Decision Limits Receivers' Power to Recover Torts Damages from Third Parties in Fraud Cases
"What happens when these things collapse, everyone looks for people with deep pockets," said James Silver, a partner at Kelley Kronenberg in Fort Lauderdale.
June 03, 2020 at 04:20 PM
4 minute read
The U.S. Court of Appeals for the Eleventh Circuit ruled that a receiver appointed for a closely held corporation does not have standing to recover tort damages from third parties alleged to have aided and abetted a fraud tied to a Ponzi scheme.
The Court of Appeals this week ruled in favor of JPMorgan Chase Bank against Amir Isaiah, the court-appointed receiver for two entities whose principals allegedly engaged in a Ponzi scheme: Coravca Distributions and Timeline Trading, according to the opinion.

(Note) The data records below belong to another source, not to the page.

(** ** The handles *)

Lemma scan_open fam ports rtt fuel s :
  (forall k, 0 <= sendto_result s k) -> trace s = [] ->
  0 <= rawsocket_result s ->
  exists rest,
    Forall (fun e => is_close e = false) rest
    /\ ((fst (scan fam ports rtt fuel s) = Some 0
         /\ trace (snd (scan fam ports rtt fuel s))
            = scan_end (Z.of_nat (length ports)) ++ rest)
        \/ (fst (scan fam ports rtt fuel s) = None
            /\ trace (snd (scan fam ports rtt fuel s)) = rest)).
Proof.
  intros Ok T Pos.
  destruct (scan fam ports rtt fuel s) as [r s'] eqn:E.
  apply (scan_rule fam open_inv (fun _ _ => True)) in E;
    [| | | | |exact Pos|].
  - destruct E as (packets & s1 & (_ & F) & Fin).
    exists (trace s1). split; [exact F|]. cbn [fst snd].
    destruct Fin as [[-> ->] | (-> & Tr & _)]; auto.
  - intros rem packets s0 e He [O F]. split; [exact O|]. cbn.
    constructor; [|exact F]. destruct e; cbn in *; tauto.
  - intros p0 rest packets rtt0 sniff s0 packets' rtt' s0' E0 [O F].
    apply send_events in E0. destruct E0 as (tail & used & T0 & _ & F0 & R0).
    split; [now rewrite R0|]. rewrite T0.
    apply Forall_app. split; [|apply Forall_app; split; [|exact F]].
    + eapply Forall_impl; [|exact F0]. intros e. destruct e; cbn; tauto.
    + unfold probe_events. destruct (p0 =? 0); [constructor|].
      specialize (O (sends s0)). apply Z.ltb_ge in O. rewrite O.
      repeat constructor.
  - intros port packets rtt0 sniff s0 packets' rtt' s0' Fm E0 [O F] _.
    assert (Ep : send AF_INET port packets rtt0 sniff s0 = (packets', rtt', s0'))
      by exact E0.
    apply send_events in Ep. destruct Ep as (tail & used & T0 & _ & F0 & R0).
    split; [now rewrite R0|]. rewrite T0.
    apply Forall_app. split; [|apply Forall_app; split; [|exact F]].
    + eapply Forall_impl; [|exact F0]. intros e. destruct e; cbn; tauto.
    + unfold probe_events. destruct (port =? 0); [constructor|].
      specialize (O (sends s0)). apply Z.ltb_ge in O. rewrite O.
      repeat constructor.
  - intros packets rtt0 s0 packets' retry s0' E0 [O F].
    apply sweep_state in E0. destruct E0 as (_ & -> & _).
    split; [|exact I]. split; assumption.
  - split; [exact Ok|]. rewrite T. constructor.
Qed.

(** ** Round-trip discovery, as a whole *)

Lemma saturation_positive : 0 < htonl (Z.shiftl 1 28).
Proof.
  pose proof (htonl_range (Z.shiftl 1 28)) as R.
  assert (N : htonl (Z.shiftl 1 28) <> 0).
  { change (Z.shiftl 1 28) with 268435456.
    intros E.
    assert (B : 0 <= 268435456 < 4294967296) by lia.
    apply (proj1 (htonl_zero_iff 268435456 B)) in E. discriminate E. }
  lia.
Qed.

Lemma find_beacons_found ports : forall use s,
  (length use < 3)%nat ->
  match fst (find_beacons ports use s) with
  | Some use' =>
      exists found, use' = use ++ found /\ sublist found ports
                    /\ (length use' <= 3)%nat
                    /\ (found = [] -> use' = use)
  | None => exists k, sendto_result s k < 0
  end.
Proof.
  induction ports as [|p rest IH]; intros use s L.
  - cbn. exists []. rewrite app_nil_r.
    split; [reflexivity|]. split; [apply sublist_nil|]. split; [lia | auto].
  - cbn [find_beacons]. unfold bind at 1.
    change (gettimeofday s) with (clock s (ticks s), advance s 1).
    cbv iota beta zeta. unfold bind at 1. unfold sendto at 1.
    cbv iota beta zeta. cbn [advance sendto_result sends].
    destruct (sendto_result s (sends s) <? 0) eqn:F.
    + cbn. exists (sends s). now apply Z.ltb_lt in F.
    + unfold bind at 1.
      match goal with
      | |- context [capture_call ?d ?s0] =>
          destruct (capture_call d s0) as [res s1] eqn:E1
      end.
      assert (R1 : sendto_result s1 = sendto_result s).
      { unfold capture_call, bind, emit, next_frame, ret in E1.
        cbn [captured advance] in E1.
        destruct (captured s) as [|[f|] tape]; cbn in E1;
          inversion E1; reflexivity. }
      destruct res as [f|].
      * destruct (3 <=? Z.of_nat (length (use ++ [p]))) eqn:Full.
        -- cbn. exists [p]. split; [reflexivity|].
           split; [apply sublist_keep, sublist_nil_l|].
           rewrite length_app in *. cbn [length] in *.
           split; [lia | discriminate].
        -- apply Z.leb_gt in Full.
           specialize (IH (use ++ [p]) s1).
           destruct (fst (find_beacons rest (use ++ [p]) s1)) as [use'|].
           ++ destruct IH as (found & -> & Sub & Len & _); [lia|].
              exists (p :: found). rewrite <- app_assoc.
              split; [reflexivity|]. split; [now apply sublist_keep|].
              split; [now rewrite <- app_assoc in Len | discriminate].
           ++ rewrite <- R1. apply IH. lia.
      * specialize (IH use s1 L).
        destruct (fst (find_beacons rest use s1)) as [use'|].
        -- destruct IH as (found & -> & Sub & Len & Em).
           exists found. split; [reflexivity|].
           split; [now apply sublist_skip | auto].
        -- rewrite <- R1. exact IH.
Qed.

The principals of the two Miami-based companies told investors they could reap huge profits by trading in Venezuelan and U.S. currency, the opinion stated. Isaiah sued JPMorgan Chase Bank, as he sought to recover funds that were fraudulently diverted from Coravca and Timeline bank accounts in connection with the Ponzi scheme.
Isaiah's complaint in the action against JPMorgan attempted to recover funds under the Florida Uniform Fraudulent Transfer Act. These funds were diverted from bank accounts that the two companies had maintained at JPMorgan, according to the opinion. Isaiah also sought to collect tort damages from JPMorgan for allegedly aiding and abetting breach of fiduciary duty, conversion and fraud. Isiah asserted that JPMorgan helped to facilitate the Ponzi scheme, based on JPMorgan allegedly being aware of suspicious banking activity.

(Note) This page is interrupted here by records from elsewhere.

(** X13. A prompt of the command [/ai] that the pipeline accepts is sent to
    the completion model, and the answer goes out as a chat frame of the
    sender "AI" to every registered connection that reports [open]: the
    reply, stripped, behind the robot face; or, when the completion raises,
    the text "Error: " and the exception in its place. *)
Theorem ai_reply_delivered (c : ws) (u : user) (now : Z)
    (data : list (str * json)) (content reason : str) (st st2 : state) :
  dict_lookup c (users st) = Some u ->
  has_type data "chat" = true ->
  dict_get data (py "content") (JStr []) = JStr content ->
  truthy (strip content) = true ->
  (length (strip content) <= 200)%nat ->
  (forall last, last_message_times st !! c = Some last ->
                second <= now - last) ->
  startswith (lower (strip content)) (py "/ai ") = true ->
  check_safe (strip (drop 4 (strip content)))
    (set_last_message_times <[c := now]> st) = (Ok (true, reason), st2) ->
  (forall c', c' ∈ clients st -> links st !! c' <> Some Stale) ->
  let prompt := strip (drop 4 (strip content)) in
  let ai_reply :=
    match chat_completion prompt with
    | inl reply => strip reply
    | inr e => py "Error: " ++ e
    end in
  handle_message c now (Some (JDict data)) st
  = (Ok Continue,
     emit_all
       ((fun c' => Sent c' (Chat (robot_face ++ py " " ++ ai_reply) (py "AI")
                              (py "AI") [] now)) <$> recipients None st)
       (emit (Completion prompt) st2)).
Proof.
  intros Hu Ht Hd Hne Hlen Hslow Hai Hcs Hh prompt ai_reply.
  rewrite (handle_message_let_through c u now data content) by done.
  unfold handle_content. rewrite Hai.
  unfold bind at 1. fold prompt in Hcs |- *. rewrite Hcs. cbn [fst snd].
  unfold bind, broadcast_json, modify. fold ai_reply.
  assert (clients st2 = clients st /\ links st2 = links st) as [Hc2 Hl2].
  { by destruct (check_safe_state _ _ _ _ Hcs) as [->| ->]. }
  rewrite broadcast_healthy
    by (by apply (healthy_same st (emit (Completion prompt) st2))).
  by rewrite (recipients_same None st (emit (Completion prompt) st2)).
Qed.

The U.S. District Court in Miami dismissed the complaint under Federal Rule of Civil Procedure 12. It held that Isaiah failed to allege an "applicable conveyance or fraudulent transfer" in support of his fraudulent transfer claim. In addition, Isaiah failed to sufficiently show JPMorgan had actual knowledge of the Ponzi scheme to support his aiding and abetting claims, which resulted in the Court of Appeals affirming the ruling of the District Court.

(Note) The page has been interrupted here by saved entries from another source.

(** [for i := 0; i < len(p); i++ { p[i] = d.curData[d.curReadOffset+i] }] *)
Fixpoint copyLoop (d : DataReader) (todo : nat) (i : Z) (p : list byte)
  : outcome (list byte) :=
  match todo with
  | O => Ret p
  | S todo' =>
    match index (curData d) (int (curReadOffset d + i)) with
    | None => Panic
    | Some b =>
      match store p i b with
      | None => Panic
      | Some p' => copyLoop d todo' (int (i + 1)) p'
      end
    end
  end.

(** The inner loop of the slow path; [todo] counts [len(p) - read]. *)
Fixpoint innerLoop (d : DataReader) (todo : nat) (read curRead : Z)
    (p : list byte) : outcome (Z * Z * list byte) :=
  match todo with
  | O => Ret (read, curRead, p)
  | S todo' =>
    let curRead' := int (curRead + 1) in
    if int (curReadOffset d + curRead') <? len (curData d) then
      match index (curData d) (int (curReadOffset d + curRead')) with
      | None => Panic
      | Some b =>
        match store p read b with
        | None => Panic
        | Some p' => innerLoop d todo' (int (read + 1)) curRead' p'
        end
      end
    else Ret (read, curRead', p)
  end.

(** The head of the outer loop body: move to the next block when the
    cursor sits exactly at the end of the cached one. *)
Definition refill (d : DataReader) (curRead : Z)
  : outcome (DataReader * Z * option error) :=
  if curReadOffset d =? len (curData d) then
    match readNextBlock d with
    | Panic => Panic
    | Ret s =>
      match err s with
      | Some e => Ret (st s, curRead, Some e)
      | None => Ret (st s, 0, None)
      end
    end
  else Ret (d, curRead, None).

Fixpoint outerLoop (fuel : nat) (d : DataReader) (read curRead : Z)
    (p : list byte) : ReadResult :=
  if read <? len p then
    match fuel with
    | O => OutOfFuel d p
    | S fuel' =>
      match refill d curRead with
      | Panic => Panicked
      | Ret (d', _, Some e) => Returned d' p read (Some e)
      | Ret (d', curRead', None) =>
        match innerLoop d' (Z.to_nat (len p - read)) read curRead' p with
        | Panic => Panicked
        | Ret (read', curRead'', p') => outerLoop fuel' d' read' curRead'' p'
        end
      end
    end
  else if negb (read =? len p) then Returned d p read (Some ErrNotEnoughData)
  else Returned d p read None.

Definition Read (fuel : nat) (d : DataReader) (p : list byte) : ReadResult :=
  if int (curReadOffset d + len p) <? len (curData d) then
    match copyLoop d (length p) 0 p with
    | Panic => Panicked
    | Ret p' =>
      Returned {| r := r d; offset := offset d; blocks := blocks d;
                  curBlock := curBlock d; curData := curData d;
                  curReadOffset := int (curReadOffset d + len p) |}
               p' (len p) None
    end
  else outerLoop fuel d 0 0 p.

End Data.

(** ** The File node (reader_file.go) *)

Module ReaderFile.

(** The inode type tags the file compares against; [OtherType] stands
    for every tag that is none of them. *)
Inductive InodeType : Type :=
| Dir | Fil | Sym | Block | Char | Fifo
| EDir | EFil | ESym | EBlock | EChar | EFifo
| OtherType (tag : Z).

#[export] Instance InodeType_eq_dec : EqDecision InodeType.
Proof. solve_decision. Defined.

(** The type-specific payload [i.Data], as far as the file asserts it. *)
Inductive InodeData : Type :=
| Device (Dev : Z)
| EDevice (Dev : Z)
| Symlink (Target : list byte)
| ESymlink (Target : list byte)
| NoData.

Record Inode : Type := {
  iType : InodeType;
  Data : InodeData
}.

Record Entry : Type := {
  Name : list byte
}.

Section Collaborators.

(** Types and operations declared outside the file: the value behind
    [io.Reader], [data.FullReader], an [io.Writer] and [fileInfo]. *)
Context {IOReader FullReader Writer fileInfo : Type}.
Variable rdr_Read : IOReader -> list byte -> IOReader * list byte * Z * option error.
Variable full_ReadAt : FullReader -> list byte -> Z -> list byte * Z * option error.
Variable full_WriteTo : FullReader -> Writer -> Writer * Z * option error.

(** The part of [Reader] that [ReadDir] uses: the entry list [e] the
    reader itself carries, and the two table lookups. *)
Record Reader : Type := {
  e : list Entry;
  readDirectory : Inode -> error + list Entry;
  newFileInfo : Entry -> error + fileInfo
}.

(** [parent] is left out: only [path] and [GetSymlinkFile] follow it. *)
Record File : Type := {
  i : Inode;
  rdr : option IOReader;
  fullRdr : option FullReader;
  r : Reader;
  f_e : Entry;
  dirsRead : Z
}.

Inductive DirEntry : Type :=
| FileInfoToDirEntry (fi : fileInfo).

Definition IsDir (f : File) : bool :=
  bool_decide (iType (i f) = Dir) || bool_decide (iType (i f) = EDir).

Definition IsRegular (f : File) : bool :=
  bool_decide (iType (i f) = Fil) || bool_decide (iType (i f) = EFil).

Definition notFile (f : File) : bool :=
  bool_decide (iType (i f) <> Fil) && bool_decide (iType (i f) <> EFil).

Definition setRdr (f : File) (x : option IOReader) : File :=
  {| i := i f; rdr := x; fullRdr := fullRdr f; r := r f; f_e := f_e f;
     dirsRead := dirsRead f |}.

(** [Read] has a value receiver; the reader behind the interface is
    shared, so its new state is handed back inside the File. *)
Definition Read (f : File) (p : list byte) : File * list byte * Z * option error :=
  if notFile f then (f, p, 0, Some ErrReadNotFile)
  else
    match rdr f with
    | None => (f, p, 0, Some fs_ErrClosed)
    | Some x =>
      let '(x', p', n, er) := rdr_Read x p in
      (setRdr f (Some x'), p', n, er)
    end.

Definition ReadAt (f : File) (p : list byte) (off : Z)
  : outcome (list byte * Z * option error) :=
  if notFile f then Ret (p, 0, Some ErrReadNotFile)
  else
    match fullRdr f with
    | None => Panic
    | Some fr => Ret (full_ReadAt fr p off)
    end.

Definition WriteTo (f : File) (w : Writer)
  : outcome (Writer * Z * option error) :=
  if notFile f then Ret (w, 0, Some ErrReadNotFile)
  else
    match fullRdr f with
    | None => Panic
    | Some fr => Ret (full_WriteTo fr w)
    end.

Definition Close (f : File) : File * option error :=
  (setRdr f None, None).

(** The [range] loop of [ReadDir]; [er] is the named result [err]. *)
Fixpoint collect (rd : Reader) (es : list Entry) (out : list DirEntry)
    (er : option error) : list DirEntry * option error :=
  match es with
  | [] => (out, er)
  | en :: es' =>
    match newFileInfo rd en with
    | inl x => (out, Some x)
    | inr fi => collect rd es' (out ++ [FileInfoToDirEntry fi]) None
    end
  end.

Definition addDirsRead (f : File) (k : Z) : File :=
  {| i := i f; rdr := rdr f; fullRdr := fullRdr f; r := r f; f_e := f_e f;
     dirsRead := int (dirsRead f + k) |}.

(** The slice returned by [readDirectory] is taken to have no spare
    capacity, so [ents[start:end]] panics past its length. *)
Definition ReadDir (f : File) (n : Z)
  : outcome (File * list DirEntry * option error) :=
  if negb (IsDir f) then Ret (f, [], Some ErrNotDirectory)
  else
    match readDirectory (r f) (i f) with
    | inl x => Ret (f, [], Some x)
    | inr ents =>
      let '(start, end_, er) :=
        if 0 <? n then
          let end_ := int (dirsRead f + n) in
          if len (e (r f)) <? end_
          then (dirsRead f, len (e (r f)), Some io_EOF)
          else (dirsRead f, end_, None)
        else (0, len ents, None) in
      match slice ents start end_ with
      | None => Panic
      | Some es =>
        let '(out, er') := collect (r f) es [] er in
        Ret (addDirsRead f (len out), out, er')
      end
    end.

Definition deviceDevices (f : File) : outcome (Z * Z) :=
  let dev :=
    if bool_decide (iType (i f) = Char) || bool_decide (iType (i f) = Block) then
      match Data (i f) with
      | Device d => Ret d
      | _ => Panic
      end
    else if bool_decide (iType (i f) = EChar) || bool_decide (iType (i f) = EBlock) then
      match Data (i f) with
      | EDevice d => Ret d
      | _ => Panic
      end
    else Ret 0 in
  match dev with
  | Panic => Panic
  | Ret d => Ret (Z.shiftr d 8, Z.land d 255)
  end.

(** A device node whose inode carries the packed device field [dev]:
    a plain device inode for [Char] and [Block], an extended one for
    [EChar] and [EBlock]. *)
Definition deviceField (f : File) (dev : Z) : Prop :=
  ((iType (i f) = Char \/ iType (i f) = Block) /\ Data (i f) = Device dev)
  \/ ((iType (i f) = EChar \/ iType (i f) = EBlock) /\ Data (i f) = EDevice dev).

End Collaborators.

(** *** Symbolic links, construction and the directory view *)

Section Nodes.

Context {IOReader FullReader fileInfo : Type}.

(** [r.inodeFromDir], [r.getReaders] and [f.parent.Open] are declared
    outside the file.  [parent_Open] panics where the call would: on a
    nil parent, or on a result that is not a [*File]. *)
Variable inodeFromDir : Entry -> error + Inode.
Variable getReaders : Inode -> error + (option FullReader * option IOReader).
Variable parent_Open : list byte -> outcome (error + @File IOReader FullReader fileInfo).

The Court of Appeals discussed prior rulings analyzing whether a receiver has standing to pursue damages arising from a Ponzi scheme in which the principals of a corporation engaged, including Freeman v. Dean Witter Reynolds and Wiand v. Lee. In Freeman, the Second District Court of Appeal explained there are certain types of recovery actions that a corporate receiver can maintain, such as an action against the perpetrators of the fraud or recipients of fraudulent transfers of corporate funds, so that the corporation has the funds that were wrongfully taken from it restored. Once the Ponzi schemers are removed and the receiver is appointed, the entity is "cleansed" to pursue these types of claims, per Wiand.
However, Freeman held that common law tort claims against third parties to recover damages caused by the Ponzi schemers cannot be pursued by a receiver, unless there is one honest member of the board of directors or an innocent stockholder of the corporation. The rationale is that in this type of closely held corporation owned and controlled by the Ponzi schemers, the corporation is not deemed to be an entity separate and distinct from the Ponzi schemers.
In Freeman, the Second DCA explained it this way: "The corporation was entirely the robot or the evil zombie of the corporate insiders."
Read the Court of Appeals opinion:
James D. Silver, a partner at Kelley Kronenberg in Fort Lauderdale, said the results of this case make it more difficult for bankruptcy trustees and court-appointed receivers to prevail on claims against professionals, such as lawyers with legal malpractice insurance, who have "deep pockets."
"This case gives the defendants that were sued in those cases some powerful arguments to try and defeat those claims," Silver said.
Aleida Martinez-Molina, a partner at Weiss Serota Helfman Cole & Bierman in Miami, said that receivers have their limits. She told the Daily Business Review the receivership orders dictate what a receiver can and cannot do. It is the receivership order that the attorneys' craft at the beginning of the receivership which controls the scope of the receiver's powers.
"The opinion cited the receivership order for the limitations placed on the receiver," Martinez-Molina said. "I cannot overstate the importance of the receivership order and what it says and how it says it. It is another lesson for those seeking to implement receivership or receivers."